EXERCISE: Both the line with "(trigger_source : HunkSource)" and the line with "Lemma classify_bytes_string s" in the records below must appear in the output, along with every line between them, exactly and with nothing added.

DATA SHOWN:
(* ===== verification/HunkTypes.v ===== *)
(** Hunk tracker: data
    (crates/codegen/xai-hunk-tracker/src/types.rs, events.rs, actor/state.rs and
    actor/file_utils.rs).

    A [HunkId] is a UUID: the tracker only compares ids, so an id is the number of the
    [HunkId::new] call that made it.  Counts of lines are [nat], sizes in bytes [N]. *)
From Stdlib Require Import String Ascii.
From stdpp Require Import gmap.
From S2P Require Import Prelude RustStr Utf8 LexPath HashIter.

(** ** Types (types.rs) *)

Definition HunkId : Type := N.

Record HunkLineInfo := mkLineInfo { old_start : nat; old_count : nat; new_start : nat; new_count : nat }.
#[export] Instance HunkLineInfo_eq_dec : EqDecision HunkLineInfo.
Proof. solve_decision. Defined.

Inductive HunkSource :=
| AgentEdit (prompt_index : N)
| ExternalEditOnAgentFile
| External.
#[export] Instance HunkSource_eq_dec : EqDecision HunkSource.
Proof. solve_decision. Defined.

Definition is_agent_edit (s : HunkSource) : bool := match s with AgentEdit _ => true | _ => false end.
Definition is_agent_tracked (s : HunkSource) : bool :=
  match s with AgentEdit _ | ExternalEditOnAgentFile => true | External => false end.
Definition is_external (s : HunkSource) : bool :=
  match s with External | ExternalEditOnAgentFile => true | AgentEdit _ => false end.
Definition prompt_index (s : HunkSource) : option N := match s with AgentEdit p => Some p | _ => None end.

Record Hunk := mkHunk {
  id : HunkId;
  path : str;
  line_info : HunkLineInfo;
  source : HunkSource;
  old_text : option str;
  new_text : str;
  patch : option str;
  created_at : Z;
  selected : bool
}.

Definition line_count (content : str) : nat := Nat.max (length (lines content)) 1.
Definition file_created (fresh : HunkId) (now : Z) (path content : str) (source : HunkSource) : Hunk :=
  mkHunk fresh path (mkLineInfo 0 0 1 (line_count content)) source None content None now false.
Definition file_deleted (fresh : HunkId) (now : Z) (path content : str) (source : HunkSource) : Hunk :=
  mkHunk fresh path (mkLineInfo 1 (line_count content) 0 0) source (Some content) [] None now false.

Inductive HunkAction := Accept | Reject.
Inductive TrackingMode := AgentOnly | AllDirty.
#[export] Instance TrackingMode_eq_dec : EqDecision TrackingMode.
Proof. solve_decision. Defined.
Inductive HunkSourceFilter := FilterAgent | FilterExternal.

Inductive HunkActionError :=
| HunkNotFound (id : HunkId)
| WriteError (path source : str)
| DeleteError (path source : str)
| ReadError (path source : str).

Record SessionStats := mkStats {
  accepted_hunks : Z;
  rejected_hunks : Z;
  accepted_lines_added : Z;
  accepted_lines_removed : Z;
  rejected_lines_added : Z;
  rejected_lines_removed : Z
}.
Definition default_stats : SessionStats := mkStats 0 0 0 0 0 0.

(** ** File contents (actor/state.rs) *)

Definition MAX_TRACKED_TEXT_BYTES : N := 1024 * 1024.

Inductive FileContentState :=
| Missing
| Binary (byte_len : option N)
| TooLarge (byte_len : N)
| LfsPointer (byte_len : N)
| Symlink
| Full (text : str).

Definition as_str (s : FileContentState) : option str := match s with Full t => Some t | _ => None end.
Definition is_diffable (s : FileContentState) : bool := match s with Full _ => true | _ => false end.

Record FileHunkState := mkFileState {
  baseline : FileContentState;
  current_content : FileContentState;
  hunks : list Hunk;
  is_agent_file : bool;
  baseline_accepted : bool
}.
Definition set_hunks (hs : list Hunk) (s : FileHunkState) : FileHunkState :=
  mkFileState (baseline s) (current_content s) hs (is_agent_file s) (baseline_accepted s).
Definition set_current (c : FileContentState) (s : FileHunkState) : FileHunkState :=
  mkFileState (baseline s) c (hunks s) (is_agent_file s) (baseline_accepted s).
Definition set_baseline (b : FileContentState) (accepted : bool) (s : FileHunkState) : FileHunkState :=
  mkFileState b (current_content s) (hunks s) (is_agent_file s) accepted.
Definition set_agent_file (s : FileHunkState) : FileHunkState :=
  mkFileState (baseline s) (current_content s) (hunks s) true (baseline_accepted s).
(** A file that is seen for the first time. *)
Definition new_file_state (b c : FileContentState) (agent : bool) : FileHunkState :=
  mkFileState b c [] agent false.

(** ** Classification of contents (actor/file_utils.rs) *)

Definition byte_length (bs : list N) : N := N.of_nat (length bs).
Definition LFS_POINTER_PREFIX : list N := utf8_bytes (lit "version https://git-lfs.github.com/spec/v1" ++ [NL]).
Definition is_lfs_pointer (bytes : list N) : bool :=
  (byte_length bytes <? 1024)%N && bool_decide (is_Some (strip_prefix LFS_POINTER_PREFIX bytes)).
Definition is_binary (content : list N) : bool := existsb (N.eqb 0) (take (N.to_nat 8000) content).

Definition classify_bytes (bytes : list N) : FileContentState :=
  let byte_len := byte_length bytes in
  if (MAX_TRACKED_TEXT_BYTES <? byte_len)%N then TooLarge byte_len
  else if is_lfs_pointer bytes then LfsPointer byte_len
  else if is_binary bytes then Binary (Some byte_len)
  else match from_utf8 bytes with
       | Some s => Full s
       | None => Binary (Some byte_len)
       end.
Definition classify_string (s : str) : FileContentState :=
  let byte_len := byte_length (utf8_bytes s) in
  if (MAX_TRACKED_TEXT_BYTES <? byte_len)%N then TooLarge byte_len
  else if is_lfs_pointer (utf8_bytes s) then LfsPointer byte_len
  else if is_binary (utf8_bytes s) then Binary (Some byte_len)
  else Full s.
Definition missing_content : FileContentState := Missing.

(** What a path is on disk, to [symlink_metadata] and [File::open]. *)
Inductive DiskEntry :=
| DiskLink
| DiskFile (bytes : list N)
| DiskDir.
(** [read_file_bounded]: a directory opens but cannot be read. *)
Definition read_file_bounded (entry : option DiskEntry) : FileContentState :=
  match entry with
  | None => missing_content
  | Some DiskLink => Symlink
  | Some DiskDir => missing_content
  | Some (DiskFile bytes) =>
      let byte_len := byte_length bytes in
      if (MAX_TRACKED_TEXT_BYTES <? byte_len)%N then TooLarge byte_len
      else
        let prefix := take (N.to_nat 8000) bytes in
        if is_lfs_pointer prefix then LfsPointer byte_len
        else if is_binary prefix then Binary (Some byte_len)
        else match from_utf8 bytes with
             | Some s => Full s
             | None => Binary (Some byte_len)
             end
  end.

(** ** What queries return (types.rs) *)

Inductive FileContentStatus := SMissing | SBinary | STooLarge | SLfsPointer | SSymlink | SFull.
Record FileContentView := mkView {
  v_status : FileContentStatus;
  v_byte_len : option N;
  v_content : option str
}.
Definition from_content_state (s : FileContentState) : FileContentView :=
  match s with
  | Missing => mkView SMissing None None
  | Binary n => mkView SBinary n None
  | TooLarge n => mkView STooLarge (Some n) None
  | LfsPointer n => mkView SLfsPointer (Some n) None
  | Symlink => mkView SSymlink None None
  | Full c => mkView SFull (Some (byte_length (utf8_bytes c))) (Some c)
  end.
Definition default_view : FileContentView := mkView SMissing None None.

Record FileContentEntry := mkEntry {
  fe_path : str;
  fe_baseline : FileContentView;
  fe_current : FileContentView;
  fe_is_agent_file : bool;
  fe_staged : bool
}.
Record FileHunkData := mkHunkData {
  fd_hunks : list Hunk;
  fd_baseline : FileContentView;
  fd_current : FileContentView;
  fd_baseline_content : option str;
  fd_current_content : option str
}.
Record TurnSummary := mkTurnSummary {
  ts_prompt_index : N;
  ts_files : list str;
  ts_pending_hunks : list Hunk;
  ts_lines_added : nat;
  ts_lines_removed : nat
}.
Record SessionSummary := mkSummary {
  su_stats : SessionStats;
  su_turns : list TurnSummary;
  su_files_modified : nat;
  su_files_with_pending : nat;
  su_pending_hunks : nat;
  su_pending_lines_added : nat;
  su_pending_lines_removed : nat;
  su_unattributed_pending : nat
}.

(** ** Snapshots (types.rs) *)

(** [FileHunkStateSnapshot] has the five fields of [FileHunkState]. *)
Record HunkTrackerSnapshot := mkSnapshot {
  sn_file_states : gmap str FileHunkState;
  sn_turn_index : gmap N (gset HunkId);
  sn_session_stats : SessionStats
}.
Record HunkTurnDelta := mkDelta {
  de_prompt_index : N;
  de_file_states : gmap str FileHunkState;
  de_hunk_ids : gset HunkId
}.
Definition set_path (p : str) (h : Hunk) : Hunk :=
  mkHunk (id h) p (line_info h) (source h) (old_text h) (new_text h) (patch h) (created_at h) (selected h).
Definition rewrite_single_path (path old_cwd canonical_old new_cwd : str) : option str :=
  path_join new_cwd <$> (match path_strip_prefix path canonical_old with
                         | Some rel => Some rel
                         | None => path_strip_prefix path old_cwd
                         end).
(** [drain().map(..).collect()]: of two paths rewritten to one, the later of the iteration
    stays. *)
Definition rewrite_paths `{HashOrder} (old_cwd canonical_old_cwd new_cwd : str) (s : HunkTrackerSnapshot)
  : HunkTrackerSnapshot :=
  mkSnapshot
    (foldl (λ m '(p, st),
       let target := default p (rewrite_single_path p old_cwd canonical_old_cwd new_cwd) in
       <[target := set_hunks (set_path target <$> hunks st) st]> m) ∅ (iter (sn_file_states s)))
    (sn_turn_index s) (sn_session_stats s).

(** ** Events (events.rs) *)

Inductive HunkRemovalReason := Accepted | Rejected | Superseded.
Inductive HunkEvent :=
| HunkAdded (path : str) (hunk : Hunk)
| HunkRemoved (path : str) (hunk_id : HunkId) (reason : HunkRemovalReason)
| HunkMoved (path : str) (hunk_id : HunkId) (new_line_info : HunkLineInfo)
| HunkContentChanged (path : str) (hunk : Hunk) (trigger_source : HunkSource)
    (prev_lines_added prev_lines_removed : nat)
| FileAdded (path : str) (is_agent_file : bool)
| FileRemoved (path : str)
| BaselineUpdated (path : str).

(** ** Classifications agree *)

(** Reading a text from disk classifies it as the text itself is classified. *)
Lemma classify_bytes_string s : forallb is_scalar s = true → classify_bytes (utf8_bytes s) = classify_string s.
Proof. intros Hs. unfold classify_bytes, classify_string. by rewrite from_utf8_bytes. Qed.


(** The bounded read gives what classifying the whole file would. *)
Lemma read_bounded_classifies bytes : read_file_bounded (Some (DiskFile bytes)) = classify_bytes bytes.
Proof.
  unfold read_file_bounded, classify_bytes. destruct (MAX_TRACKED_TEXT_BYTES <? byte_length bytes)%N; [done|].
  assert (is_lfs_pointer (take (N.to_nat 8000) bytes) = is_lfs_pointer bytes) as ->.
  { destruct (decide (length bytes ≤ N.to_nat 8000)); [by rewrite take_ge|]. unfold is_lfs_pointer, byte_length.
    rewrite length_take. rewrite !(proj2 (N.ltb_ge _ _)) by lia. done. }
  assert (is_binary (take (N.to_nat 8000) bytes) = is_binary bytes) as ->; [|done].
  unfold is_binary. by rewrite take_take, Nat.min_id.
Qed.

...

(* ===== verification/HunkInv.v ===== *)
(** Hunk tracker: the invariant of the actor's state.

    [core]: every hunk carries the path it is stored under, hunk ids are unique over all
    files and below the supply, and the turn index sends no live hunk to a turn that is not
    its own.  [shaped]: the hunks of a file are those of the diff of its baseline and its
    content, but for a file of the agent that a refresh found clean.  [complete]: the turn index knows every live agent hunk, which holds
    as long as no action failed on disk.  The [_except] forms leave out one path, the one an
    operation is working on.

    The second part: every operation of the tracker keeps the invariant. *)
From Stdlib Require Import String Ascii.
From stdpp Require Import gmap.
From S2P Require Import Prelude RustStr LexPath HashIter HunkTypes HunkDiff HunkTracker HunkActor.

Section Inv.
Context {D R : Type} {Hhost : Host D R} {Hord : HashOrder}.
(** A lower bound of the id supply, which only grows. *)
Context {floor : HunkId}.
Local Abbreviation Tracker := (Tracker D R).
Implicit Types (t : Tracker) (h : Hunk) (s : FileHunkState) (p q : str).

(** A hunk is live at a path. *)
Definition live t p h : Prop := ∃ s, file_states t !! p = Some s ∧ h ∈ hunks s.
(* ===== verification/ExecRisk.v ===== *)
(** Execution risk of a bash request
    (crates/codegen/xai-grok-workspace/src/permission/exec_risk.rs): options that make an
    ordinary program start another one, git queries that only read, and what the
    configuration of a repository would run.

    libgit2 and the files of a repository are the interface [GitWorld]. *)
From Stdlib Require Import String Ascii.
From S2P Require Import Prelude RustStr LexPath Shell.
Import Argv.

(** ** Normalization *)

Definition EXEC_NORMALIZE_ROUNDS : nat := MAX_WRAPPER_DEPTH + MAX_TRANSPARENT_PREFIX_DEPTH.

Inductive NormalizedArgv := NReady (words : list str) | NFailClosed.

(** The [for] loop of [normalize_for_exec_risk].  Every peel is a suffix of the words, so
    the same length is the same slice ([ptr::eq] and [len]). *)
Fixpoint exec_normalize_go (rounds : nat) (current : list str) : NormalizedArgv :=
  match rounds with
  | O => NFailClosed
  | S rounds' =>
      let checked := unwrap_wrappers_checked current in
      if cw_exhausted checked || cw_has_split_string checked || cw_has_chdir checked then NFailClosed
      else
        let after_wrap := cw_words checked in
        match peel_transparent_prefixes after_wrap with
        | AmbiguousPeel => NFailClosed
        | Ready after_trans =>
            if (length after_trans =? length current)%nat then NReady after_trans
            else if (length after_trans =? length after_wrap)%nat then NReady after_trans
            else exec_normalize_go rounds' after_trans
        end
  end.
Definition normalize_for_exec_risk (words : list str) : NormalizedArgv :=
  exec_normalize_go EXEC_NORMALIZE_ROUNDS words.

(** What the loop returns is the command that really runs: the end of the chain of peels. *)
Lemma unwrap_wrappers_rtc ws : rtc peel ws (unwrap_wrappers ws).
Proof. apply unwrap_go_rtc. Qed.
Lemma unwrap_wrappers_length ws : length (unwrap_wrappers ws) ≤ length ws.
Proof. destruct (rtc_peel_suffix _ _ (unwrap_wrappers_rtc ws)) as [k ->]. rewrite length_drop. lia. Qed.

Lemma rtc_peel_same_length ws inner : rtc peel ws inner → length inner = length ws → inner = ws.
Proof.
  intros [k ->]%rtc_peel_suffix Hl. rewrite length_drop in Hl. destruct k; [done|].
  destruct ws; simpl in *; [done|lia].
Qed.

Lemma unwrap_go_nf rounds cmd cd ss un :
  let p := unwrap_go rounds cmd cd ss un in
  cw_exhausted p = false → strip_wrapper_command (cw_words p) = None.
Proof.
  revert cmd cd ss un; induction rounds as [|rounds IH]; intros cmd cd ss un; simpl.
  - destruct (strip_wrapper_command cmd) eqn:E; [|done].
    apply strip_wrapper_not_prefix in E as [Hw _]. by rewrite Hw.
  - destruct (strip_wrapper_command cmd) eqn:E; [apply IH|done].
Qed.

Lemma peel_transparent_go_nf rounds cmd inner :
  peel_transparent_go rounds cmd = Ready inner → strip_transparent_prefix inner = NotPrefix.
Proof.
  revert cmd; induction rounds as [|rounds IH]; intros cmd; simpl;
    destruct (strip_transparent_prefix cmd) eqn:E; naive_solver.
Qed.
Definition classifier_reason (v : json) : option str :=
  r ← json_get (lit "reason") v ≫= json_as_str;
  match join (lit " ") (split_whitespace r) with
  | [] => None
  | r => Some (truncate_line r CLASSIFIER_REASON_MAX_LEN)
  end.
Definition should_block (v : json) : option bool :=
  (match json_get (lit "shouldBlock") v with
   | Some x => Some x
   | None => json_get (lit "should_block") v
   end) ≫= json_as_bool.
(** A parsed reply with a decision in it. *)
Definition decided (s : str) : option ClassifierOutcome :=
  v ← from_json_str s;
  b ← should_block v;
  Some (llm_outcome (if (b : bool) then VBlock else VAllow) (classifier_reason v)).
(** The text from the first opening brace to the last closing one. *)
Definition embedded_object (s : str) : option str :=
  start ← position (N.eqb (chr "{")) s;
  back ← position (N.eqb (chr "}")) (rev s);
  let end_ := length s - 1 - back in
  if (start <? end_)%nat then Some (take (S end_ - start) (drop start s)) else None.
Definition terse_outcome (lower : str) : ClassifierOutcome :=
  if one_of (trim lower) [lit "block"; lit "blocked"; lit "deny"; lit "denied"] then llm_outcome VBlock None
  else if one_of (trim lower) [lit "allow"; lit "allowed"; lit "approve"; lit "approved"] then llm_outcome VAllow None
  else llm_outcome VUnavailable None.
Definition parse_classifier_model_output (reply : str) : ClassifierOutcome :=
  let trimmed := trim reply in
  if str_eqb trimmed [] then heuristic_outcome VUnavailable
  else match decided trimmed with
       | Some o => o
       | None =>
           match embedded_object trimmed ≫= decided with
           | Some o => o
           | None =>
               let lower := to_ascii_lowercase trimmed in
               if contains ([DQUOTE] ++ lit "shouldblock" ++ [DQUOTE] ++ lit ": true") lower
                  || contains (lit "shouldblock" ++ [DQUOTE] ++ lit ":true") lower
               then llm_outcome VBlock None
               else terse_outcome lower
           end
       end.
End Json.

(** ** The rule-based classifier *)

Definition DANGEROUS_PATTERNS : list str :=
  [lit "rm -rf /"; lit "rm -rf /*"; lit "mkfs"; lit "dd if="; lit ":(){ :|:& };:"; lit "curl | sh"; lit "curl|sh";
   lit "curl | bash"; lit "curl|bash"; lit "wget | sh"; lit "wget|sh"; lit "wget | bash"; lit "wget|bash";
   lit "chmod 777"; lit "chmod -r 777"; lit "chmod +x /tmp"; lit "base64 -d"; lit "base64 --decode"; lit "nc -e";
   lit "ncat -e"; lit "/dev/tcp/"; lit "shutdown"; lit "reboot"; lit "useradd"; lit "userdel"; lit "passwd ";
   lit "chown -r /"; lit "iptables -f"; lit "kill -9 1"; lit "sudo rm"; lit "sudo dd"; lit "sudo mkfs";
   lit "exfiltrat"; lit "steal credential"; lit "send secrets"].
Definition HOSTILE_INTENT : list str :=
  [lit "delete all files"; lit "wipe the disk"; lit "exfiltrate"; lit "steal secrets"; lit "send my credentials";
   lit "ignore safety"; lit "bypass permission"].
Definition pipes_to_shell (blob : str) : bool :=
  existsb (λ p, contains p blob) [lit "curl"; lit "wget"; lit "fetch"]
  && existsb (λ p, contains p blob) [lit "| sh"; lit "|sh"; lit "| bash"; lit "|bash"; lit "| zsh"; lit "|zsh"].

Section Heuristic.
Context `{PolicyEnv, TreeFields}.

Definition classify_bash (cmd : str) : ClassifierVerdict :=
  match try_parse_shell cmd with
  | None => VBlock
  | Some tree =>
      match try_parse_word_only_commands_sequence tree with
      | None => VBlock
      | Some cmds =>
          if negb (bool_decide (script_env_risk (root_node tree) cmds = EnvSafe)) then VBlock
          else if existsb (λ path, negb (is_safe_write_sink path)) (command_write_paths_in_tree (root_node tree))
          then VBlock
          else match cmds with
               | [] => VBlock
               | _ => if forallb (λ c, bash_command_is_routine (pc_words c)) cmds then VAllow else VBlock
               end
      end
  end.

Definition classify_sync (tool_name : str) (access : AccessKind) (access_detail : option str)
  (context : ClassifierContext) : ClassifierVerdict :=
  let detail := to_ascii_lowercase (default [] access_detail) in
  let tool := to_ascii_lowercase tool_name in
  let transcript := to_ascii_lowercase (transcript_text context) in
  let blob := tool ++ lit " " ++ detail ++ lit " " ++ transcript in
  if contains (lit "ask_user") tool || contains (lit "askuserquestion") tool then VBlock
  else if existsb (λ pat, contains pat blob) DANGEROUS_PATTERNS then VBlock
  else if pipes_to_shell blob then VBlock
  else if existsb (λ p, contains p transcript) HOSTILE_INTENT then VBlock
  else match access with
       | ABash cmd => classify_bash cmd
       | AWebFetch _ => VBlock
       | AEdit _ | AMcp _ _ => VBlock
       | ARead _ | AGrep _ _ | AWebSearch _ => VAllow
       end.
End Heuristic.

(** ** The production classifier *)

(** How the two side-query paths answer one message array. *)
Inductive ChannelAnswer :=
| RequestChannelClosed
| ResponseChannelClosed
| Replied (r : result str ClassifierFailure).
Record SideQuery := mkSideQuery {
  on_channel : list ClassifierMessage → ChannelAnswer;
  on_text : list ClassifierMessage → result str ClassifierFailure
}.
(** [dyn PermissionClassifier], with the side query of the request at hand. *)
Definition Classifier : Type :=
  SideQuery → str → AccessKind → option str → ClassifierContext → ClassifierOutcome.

RESPONSE:
| HunkContentChanged (path : str) (hunk : Hunk) (trigger_source : HunkSource)
    (prev_lines_added prev_lines_removed : nat)
| FileAdded (path : str) (is_agent_file : bool)
| FileRemoved (path : str)
| BaselineUpdated (path : str).

(** ** Classifications agree *)

(** Reading a text from disk classifies it as the text itself is classified. *)
Lemma classify_bytes_string s : forallb is_scalar s = true → classify_bytes (utf8_bytes s) = classify_string s.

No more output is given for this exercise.